(Stored data entries)
┄┄┄┄┄┄┄┄┄┄

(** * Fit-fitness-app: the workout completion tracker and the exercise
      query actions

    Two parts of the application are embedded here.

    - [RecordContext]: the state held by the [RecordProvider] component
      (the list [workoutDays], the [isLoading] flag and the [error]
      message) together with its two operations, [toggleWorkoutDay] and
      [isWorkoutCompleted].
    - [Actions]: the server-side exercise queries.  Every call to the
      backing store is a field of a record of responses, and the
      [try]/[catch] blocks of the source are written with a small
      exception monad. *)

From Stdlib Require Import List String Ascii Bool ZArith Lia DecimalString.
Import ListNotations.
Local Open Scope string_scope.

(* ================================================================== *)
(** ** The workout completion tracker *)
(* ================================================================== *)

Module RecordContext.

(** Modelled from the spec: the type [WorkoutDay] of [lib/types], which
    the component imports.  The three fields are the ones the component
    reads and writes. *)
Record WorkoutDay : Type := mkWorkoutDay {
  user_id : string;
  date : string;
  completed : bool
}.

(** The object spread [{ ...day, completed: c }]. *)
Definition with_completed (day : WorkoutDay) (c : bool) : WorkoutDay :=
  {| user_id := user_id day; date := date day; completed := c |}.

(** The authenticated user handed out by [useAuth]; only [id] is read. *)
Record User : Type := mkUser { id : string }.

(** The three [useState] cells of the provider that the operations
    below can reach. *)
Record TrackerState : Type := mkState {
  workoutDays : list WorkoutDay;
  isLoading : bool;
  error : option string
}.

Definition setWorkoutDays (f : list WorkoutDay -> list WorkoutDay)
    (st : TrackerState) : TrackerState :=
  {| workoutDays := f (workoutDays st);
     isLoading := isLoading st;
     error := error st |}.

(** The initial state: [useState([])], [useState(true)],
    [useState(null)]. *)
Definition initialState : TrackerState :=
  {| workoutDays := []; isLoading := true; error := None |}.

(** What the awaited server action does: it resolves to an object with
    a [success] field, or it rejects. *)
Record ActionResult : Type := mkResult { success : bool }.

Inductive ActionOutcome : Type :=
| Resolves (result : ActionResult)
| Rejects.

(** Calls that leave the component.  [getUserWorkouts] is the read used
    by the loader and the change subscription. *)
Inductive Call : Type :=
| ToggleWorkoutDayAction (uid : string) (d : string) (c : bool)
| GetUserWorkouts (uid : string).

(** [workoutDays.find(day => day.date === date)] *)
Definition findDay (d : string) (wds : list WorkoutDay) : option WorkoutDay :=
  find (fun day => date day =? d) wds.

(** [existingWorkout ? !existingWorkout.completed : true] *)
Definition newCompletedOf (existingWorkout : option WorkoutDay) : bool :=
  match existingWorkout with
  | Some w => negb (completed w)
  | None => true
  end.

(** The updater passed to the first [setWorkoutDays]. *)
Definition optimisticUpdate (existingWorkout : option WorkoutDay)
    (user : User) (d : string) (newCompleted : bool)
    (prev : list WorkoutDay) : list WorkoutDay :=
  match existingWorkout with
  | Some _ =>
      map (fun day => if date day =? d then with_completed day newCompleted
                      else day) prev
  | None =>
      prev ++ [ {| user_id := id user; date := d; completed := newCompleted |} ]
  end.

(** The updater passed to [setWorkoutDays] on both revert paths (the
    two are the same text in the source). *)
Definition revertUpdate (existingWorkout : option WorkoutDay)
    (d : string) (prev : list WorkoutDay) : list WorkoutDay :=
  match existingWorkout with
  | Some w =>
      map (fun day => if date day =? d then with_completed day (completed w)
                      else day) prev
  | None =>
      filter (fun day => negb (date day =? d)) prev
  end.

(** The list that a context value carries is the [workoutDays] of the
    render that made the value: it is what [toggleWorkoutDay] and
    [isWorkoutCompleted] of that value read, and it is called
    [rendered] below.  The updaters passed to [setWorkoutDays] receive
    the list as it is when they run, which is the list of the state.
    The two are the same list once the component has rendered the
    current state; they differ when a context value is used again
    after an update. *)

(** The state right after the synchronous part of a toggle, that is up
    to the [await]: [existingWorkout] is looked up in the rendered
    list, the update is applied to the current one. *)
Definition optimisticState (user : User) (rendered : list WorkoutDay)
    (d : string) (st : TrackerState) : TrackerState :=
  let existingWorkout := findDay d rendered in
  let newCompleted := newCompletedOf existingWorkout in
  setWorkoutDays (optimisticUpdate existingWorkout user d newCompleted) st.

┄┄┄┄┄┄┄┄┄┄

→ **THE PROBLEM**
The expected answer is every line in the data above that carries the string "error".

→ **FINISHED TASK**
      (the list [workoutDays], the [isLoading] flag and the [error]
  error : option string
     error := error st |}.
  {| workoutDays := []; isLoading := true; error := None |}.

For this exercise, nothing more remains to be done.